Gurumurthy KBL Research Bureau Updated - April 08, 2024 at 06:11 PM.

Copper price has surged last week. We had expected a rise to ₹780 per kg and an extended rise to ₹800-810 in this column last week. As it turned out, the Copper futures contract on the Multi Commodity Exchange touched a high of ₹804 per kg and has come down from there. It is currently trading at ₹800 per kg.

Outlook

The region around ₹800 is a strong resistance. Failure to get a strong follow-through rise from here can trigger a corrective fall this week. In that case, the contract could touch ₹780-₹775 in a week or two. A fresh bounce thereafter can take the price up to ₹800 again. A decisive break above ₹800 can take the contract up to ₹840 thereafter.

The region around ₹770 is a very strong support. The contract has to decline below this support to turn the outlook negative.
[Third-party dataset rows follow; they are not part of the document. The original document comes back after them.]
Lemma inserted_snoc bs batch err :
  inserted (bs ++ [(batch, err)]) = inserted bs ++ match err with None => batch | Some _ => [] end.
Proof. unfold inserted. rewrite map_app, concat_app. simpl. by rewrite app_nil_r. Qed.

(** Flushing a buffer that may just have been filled. *)
Lemma flush_ok s :
  (0 < sk_batchSize s)%nat → (length (sk_ch s) <= sk_bufferSize s)%nat → (length (sk_buf s) <= sk_batchSize s)%nat →
  Forall (λ b, 0 < length b.1 <= sk_batchSize s)%nat (sk_batches s) →
  sk_flushed s = Z.of_nat (length (inserted (sk_batches s))) →
  sink_ok (flush s) ∧ carried (flush s) = carried s ∧ sk_buf (flush s) = [] ∧ sk_ch (flush s) = sk_ch s ∧
  sk_dropped (flush s) = sk_dropped s ∧ sk_batchSize (flush s) = sk_batchSize s ∧ sk_bufferSize (flush s) = sk_bufferSize s.
Proof.
  intros Hb Hc Hf Hs Hfl. unfold flush, insertBatch. destruct (Nat.eqb_spec (length (sk_buf s)) 0) as [E|E].
  { apply nil_length_inv in E. split; [split; try done; rewrite E; simpl; lia|]. by rewrite E. }
  destruct (default None (head (sk_faults s))) eqn:Ef; simpl in Ef |- *; rewrite Ef; simpl; (split; [|repeat split; try done]).
  1, 3: split; simpl; try done; try lia; [apply Forall_app; split; [done|constructor; [simpl; lia|done]]|].
  1, 2: rewrite inserted_snoc, length_app; simpl; lia.
  all: unfold carried; simpl; rewrite fmap_app, concat_app; simpl; by rewrite app_nil_r, <- !app_assoc.
Qed.

Lemma take_ok rec s :
  sink_ok s →
  sink_ok (take_record rec s) ∧ carried (take_record rec s) = concat (sk_batches s).*1 ++ sk_buf s ++ rec :: sk_ch s ∧
  sk_ch (take_record rec s) = sk_ch s ∧ sk_dropped (take_record rec s) = sk_dropped s ∧
  sk_bufferSize (take_record rec s) = sk_bufferSize s.
Proof.
  intros [Hb Hc Hf Hs Hfl]. unfold take_record. simpl. rewrite length_app. simpl.
  destruct (Nat.leb_spec (sk_batchSize s) (length (sk_buf s) + 1)).
  - destruct (flush_ok (s <| sk_buf := sk_buf s ++ [rec] |>)) as (Hok & Hcar & _ & Hch & Hd & _ & Hbs); simpl; try done.
    { rewrite length_app. simpl. lia. }
    split; [done|]. rewrite Hcar, Hch, Hd, Hbs. split; [|done]. unfold carried. simpl. by rewrite <- app_assoc.
  - split; [split; simpl; try done; rewrite length_app; simpl; lia|]. split; [|done]. unfold carried. simpl. by rewrite <- app_assoc.
Qed.

Lemma drain_ok ch s :
  sink_ok s → sk_ch s = ch →
  sink_ok (drain ch s) ∧ carried (drain ch s) = carried s ∧ sk_ch (drain ch s) = [] ∧ sk_dropped (drain ch s) = sk_dropped s ∧
  sk_bufferSize (drain ch s) = sk_bufferSize s.
Proof.
  revert s. induction ch as [|rec ch IH]; intros s Hok Hch; simpl; [done|].
  assert (sink_ok (s <| sk_ch := ch |>)) as Hok1.
  { destruct Hok as [? Hc ? ? ?]. split; simpl; try done. rewrite Hch in Hc. simpl in Hc. lia. }
  destruct (take_ok rec _ Hok1) as (Hok2 & Hcar & Hch2 & Hd & Hbs). destruct (IH _ Hok2 Hch2) as (Hok3 & -> & -> & -> & ->).
  split; [done|]. rewrite Hcar. unfold carried. simpl. by rewrite Hch.
Qed.

Lemma sink_step_ok ev s :
  sink_ok s →
  sink_ok (sink_step ev s) ∧ sk_bufferSize (sink_step ev s) = sk_bufferSize s ∧
  match ev with
  | Offer row => carried (sink_step ev s) = carried s ++ [row] ∧ sk_dropped (sink_step ev s) = sk_dropped s ∨
      (carried (sink_step ev s) = carried s ∧ sk_dropped (sink_step ev s) = sk_dropped s + 1 ∧ length (sk_ch s) = sk_bufferSize s)
  | Cancelled => carried (sink_step ev s) = carried s ∧ sk_dropped (sink_step ev s) = sk_dropped s ∧
      sk_buf (sink_step ev s) = [] ∧ sk_ch (sink_step ev s) = []
  | _ => carried (sink_step ev s) = carried s ∧ sk_dropped (sink_step ev s) = sk_dropped s
  end.
Proof.
  intros Hok. pose proof Hok as [Hb Hc Hf Hs Hfl]. destruct ev as [row| | |]; simpl.
  - unfold offer. destruct (Nat.ltb_spec (length (sk_ch s)) (sk_bufferSize s)).
    + split; [split; simpl; try done; rewrite length_app; simpl; lia|]. split; [done|]. left. split; [|done].
      unfold carried. simpl. by rewrite !app_assoc.
    + split; [by split|]. split; [done|]. right. split; [done|]. split; [done|]. lia.
  - destruct (sk_ch s) as [|rec ch] eqn:Ech; [done|].
    assert (sink_ok (s <| sk_ch := ch |>)) as Hok1 by (split; simpl; try done; simpl in Hc; lia).
    destruct (take_ok rec _ Hok1) as (Hok2 & Hcar & _ & Hd & Hbs). split; [done|]. split; [done|]. split; [|done].
    rewrite Hcar. unfold carried. simpl. by rewrite Ech.
  - destruct (flush_ok s) as (? & ? & _ & _ & ? & _ & ?); [done|done|lia|done|done|]. done.
  - destruct (drain_ok (sk_ch s) s Hok eq_refl) as (Hok1 & Hcar & Hch & Hd & Hbs). pose proof Hok1 as [? ? ? ? ?].
    destruct (flush_ok (drain (sk_ch s) s)) as (? & Hcar2 & ? & Hch2 & Hd2 & _ & Hbs2); try done; [lia|].
    split; [done|]. rewrite Hbs2, Hcar2, Hd2, Hch2. done.
Qed.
Only in that case, a fall to ₹740-730 will come into the picture.

However, looking at the price action on the charts, we expect the copper futures contract to sustain above ₹770 and rise to ₹840 in the coming weeks. Whether this rise is going to happen from the current levels or after a corrective dip to ₹780-775 is to be seen.

Trade strategy

Traders can wait for dips. Go long at ₹785 and accumulate at ₹775. Keep a stop-loss at ₹760. Trail the stop-loss up to ₹795 as soon as the contact moves up to ₹805. Move the stop-loss further up to ₹810 when the price touches ₹820.  Exit the long positions at ₹830.